We usually need to run mapreduce job in local mode first, which is the quickest and best for debugging because the code is in a single local java process. Then we usually need to run job in distributed mode (or at least pseudo distributed mode) because it’s the only way to find out distribution related bugs.

In this post, I'll first introduce my practice about how to achieve both with docker, mainly for development purpose.

First, I publish a docker image which enables basic features for hadoop, which runs ssh-server, enables passphraseless ssh login, installs java and hadoop native support and exports necessary environment variables. Please find Dockerfile here https://hub.docker.com/r/higherone/alunyou.github.io/~/dockerfile/.

Second, I use Docker Compose to generate clusters based on this standard image. I put the hadoop home folder into a mounted volume of each container, so that when I modify config files in host machine, the containers will also get the changes immediately. Please find docker-compose file here https://github.com/AlunYou/AlunYou.github.io/blob/master/analysis/docker-compose.yml.

Third, I write a shell script start-cluster to start cluster and do some init work, such as formatting hdfs amd creating user home folder.

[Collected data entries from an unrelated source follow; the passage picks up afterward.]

(** X18. In a working directory that exists, the start of the script leaves
    a file-system entry at [output]: a world that already has one is left
    as it is, otherwise a directory is created there; no regular file
    changes, nothing is printed or reported, and running the step again
    changes nothing. *)
Theorem ensureOutputDir_creates (w : World) :
  FS.isDirectory (fsys w) cwd = true ->
  exists w',
    ensureOutputDir w = (w', Ok tt)
    /\ FS.existsSync (fsys w') (Path.join cwd OUTPUT_DIR) = true
    /\ (FS.existsSync (fsys w) (Path.join cwd OUTPUT_DIR) = true -> w' = w)
    /\ (FS.existsSync (fsys w) (Path.join cwd OUTPUT_DIR) = false ->
        FS.isDirectory (fsys w') (Path.join cwd OUTPUT_DIR) = true)
    /\ (forall x, FS.readFile (fsys w') x = FS.readFile (fsys w) x)
    /\ trace w' = trace w /\ results w' = results w
    /\ ensureOutputDir w' = (w', Ok tt).
Proof.
  intros Hcwd. unfold ensureOutputDir, bind, fsQuery, bind, getFs, ret.
  destruct (FS.existsSync (fsys w) (Path.join cwd OUTPUT_DIR)) eqn:Hex; cbn [negb].
  - exists w. rewrite Hex. cbn [negb]. repeat split; done.
  - unfold fsUpdate, bind, getFs, FS.mkdirSync. rewrite Hex, dirname_join, Hcwd.
    cbn [liftResult ret putFs].
    eexists. split; [reflexivity|]. cbn [fsys trace results].
    assert (Hnew : FS.existsSync (<[Path.join cwd OUTPUT_DIR := Dir]> (fsys w))
                     (Path.join cwd OUTPUT_DIR) = true).
    { unfold FS.existsSync, FS.stat, Path.join.
      destruct (cwd ++ [OUTPUT_DIR]) eqn:Hp; [by destruct cwd|].
      by rewrite lookup_insert_eq. }
    rewrite Hnew. cbn [negb]. repeat split; try done.
    + intros _. unfold FS.isDirectory, FS.stat, Path.join.
      destruct (cwd ++ [OUTPUT_DIR]) eqn:Hp; [by destruct cwd|].
      by rewrite lookup_insert_eq.
    + intros x. unfold FS.readFile, FS.stat. destruct x as [|s x]; [done|].
      destruct (decide (Path.join cwd OUTPUT_DIR = s :: x)) as [<-|Hne].
      * rewrite lookup_insert_eq. unfold FS.existsSync, FS.stat in Hex.
        unfold Path.join in *. destruct (cwd ++ [OUTPUT_DIR]) eqn:Hp; [by destruct cwd|].
        by destruct (fsys w !! _).
      * by rewrite lookup_insert_ne.
Qed.
End OutputDir.

(** *** The further theorems at the sample environment *)

Lemma audioStreamGenerator_count_witness :
  exists chunks : list AudioEvent,
    audioStreamGenerator ["data"; "audio"; "b.wav"] Sample.w0
    = (Sample.w0, Ok chunks)
    /\ length chunks = 1.
Proof.
  destruct (audioStreamGenerator_count Sample.w0 ["data"; "audio"; "b.wav"]
              (Sample.bytes "RIFF audio"))
    as (chunks & Hrun & Hlen & _).
  - vm_compute. reflexivity.
  - exists chunks. split; [exact Hrun | exact Hlen].
Defined.

Lemma transcribeAudio_malformed_result_witness :
  @transcribeAudio
    (Sample.envWith false false
       (Ok ([final "hello"; {| Results := [ {| IsPartial := false; Alternatives := [] |} ] |}],
            EndOfStream)))
    ["data"; "audio"; "b.wav"] Sample.w0
  = (after Sample.w0
       [Console ERROR
          "Error during transcription: Cannot read properties of undefined (reading 'Transcript')"],
     Ok None).
Proof.
  apply (@transcribeAudio_malformed_result
           (Sample.envWith false false
              (Ok ([final "hello";
                    {| Results := [ {| IsPartial := false; Alternatives := [] |} ] |}],
                   EndOfStream)))
           Sample.w0 ["data"; "audio"; "b.wav"] (Sample.bytes "RIFF audio")
           [final "hello"; {| Results := [ {| IsPartial := false; Alternatives := [] |} ] |}]
           EndOfStream).
  - vm_compute. reflexivity.
  - reflexivity.
  - right. left. left. split; reflexivity.
Defined.

Lemma transcribeAudio_no_stream_witness :
  @transcribeAudio (Sample.envWith false false (Throw (plainError "BadRequestException")))
    ["data"; "audio"; "b.wav"] Sample.w0
  = (after Sample.w0 [Console ERROR "Error during transcription: BadRequestException"],
     Ok None)
  /\ @transcribeAudio Sample.env ["data"; "audio"; "z.wav"] Sample.w0
     = (after Sample.w0
          [Console ERROR
             "Error during transcription: ENOENT: no such file or directory, open '/data/audio/z.wav'"],
        Ok None).
Proof.
  split.
  - apply (proj2 (@transcribeAudio_no_stream
                    (Sample.envWith false false (Throw (plainError "BadRequestException")))
                    Sample.w0 ["data"; "audio"; "b.wav"])
             (Sample.bytes "RIFF audio") (plainError "BadRequestException")).
    + vm_compute. reflexivity.
    + reflexivity.
  - apply (proj1 (@transcribeAudio_no_stream Sample.env Sample.w0 ["data"; "audio"; "z.wav"])).
    vm_compute. reflexivity.
Defined.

Fourth, I write a analysis script to do complex data analysis. If the script is run in host machine, the hadoop command will be in local mode, and operate on local file system (relative to current dir in local file system). If it is run in container machine, the hadoop command will be run in distributed mode, and operate on the hdfs file system in the cluster (relative to /user/root in hdfs file system, where root is the user name logins). So by using the same relative path in the script, I can reference correct files in hadoop job for both local and cluster mode.

And now here are some tips to develop hadoop jobs in this pattern.

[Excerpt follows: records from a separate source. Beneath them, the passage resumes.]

(** * Function.prototype extensions (src/lang/function.js)

    A shallow embedding of the eight methods that [function.js] mixes
    into [Function.prototype], together with the small part of the host
    they rely on: function objects living in a store, the receiver
    ([this]) a call is made with, the ambient [window.event], and the
    timer queue behind [window.setTimeout] / [window.clearTimeout].

    The file is non-strict script code, so inside every function literal
    of the module [this] is the receiver after the host's defaulting:
    an absent receiver ([undefined] or [null]) becomes the global object
    and a primitive receiver is wrapped. *)

From Stdlib Require Import QArith Ascii.
From stdpp Require Import base list strings gmap.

1. Because all containers run in a single development machine, you need to tune the memory very carefully so that this cluster job will not make your computer unresponsive.

My cluster has 6 nodes, name node and secondary name node, resource manager, job history server, slave1, slave2, slave3.

Memory related configuration in mapred-site.xml and yarn-site.xml:

xml <property> <name>yarn.app.mapreduce.am.resource.mb</name> <value>400</value> </property> <property> <name>mapreduce.map.memory.mb</name> <value>400</value> </property> <property> <name>mapreduce.reduce.memory.mb</name> <value>400</value> </property> <property> <name>mapreduce.map.java.opts</name> <value>-Xmx300m</value> </property> <property> <name>mapreduce.reduce.java.opts</name> <value>-Xmx300m</value> </property> <property> <name>yarn.app.mapreduce.am.command-opts</name> <value>-Xmx1200m</value> </property> <property> <name>yarn.nodemanager.resource.memory-mb</name> <value>1024</value> </property> <property> <name>yarn.scheduler.minimum-allocation-mb</name> <value>256</value> </property> <property> <name>yarn.scheduler.maximum-allocation-mb</name> <value>800</value> </property> <property> <name>yarn.nodemanager.vmem-pmem-ratio</name> <value>10</value> </property> + yarn.nodemanager.resource.memory-mb is the physical memory each node machine can use for running hadoop containers

  • yarn.scheduler.minimum-allocation-mb and yarn.scheduler.maximum-allocation-mb are the hadoop container physical memory range, and currently in 2.7.2 the minimum one is also used as an incremental step when deciding memory size. (I see this logic in DefaultResourceCalculator class in source code.)

  • mapreduce.map.java.opts is JVM needed memory, it should be small than mapreduce.map.memory.mb which is the memory the hadoop scheduler should ask from the node machine


2. Need to distinguish local file or hdfs file. Be reminded that you're writing for jobs for cluster run too.


Conclusion: I believe this pattern could be extracted into a development framework someday.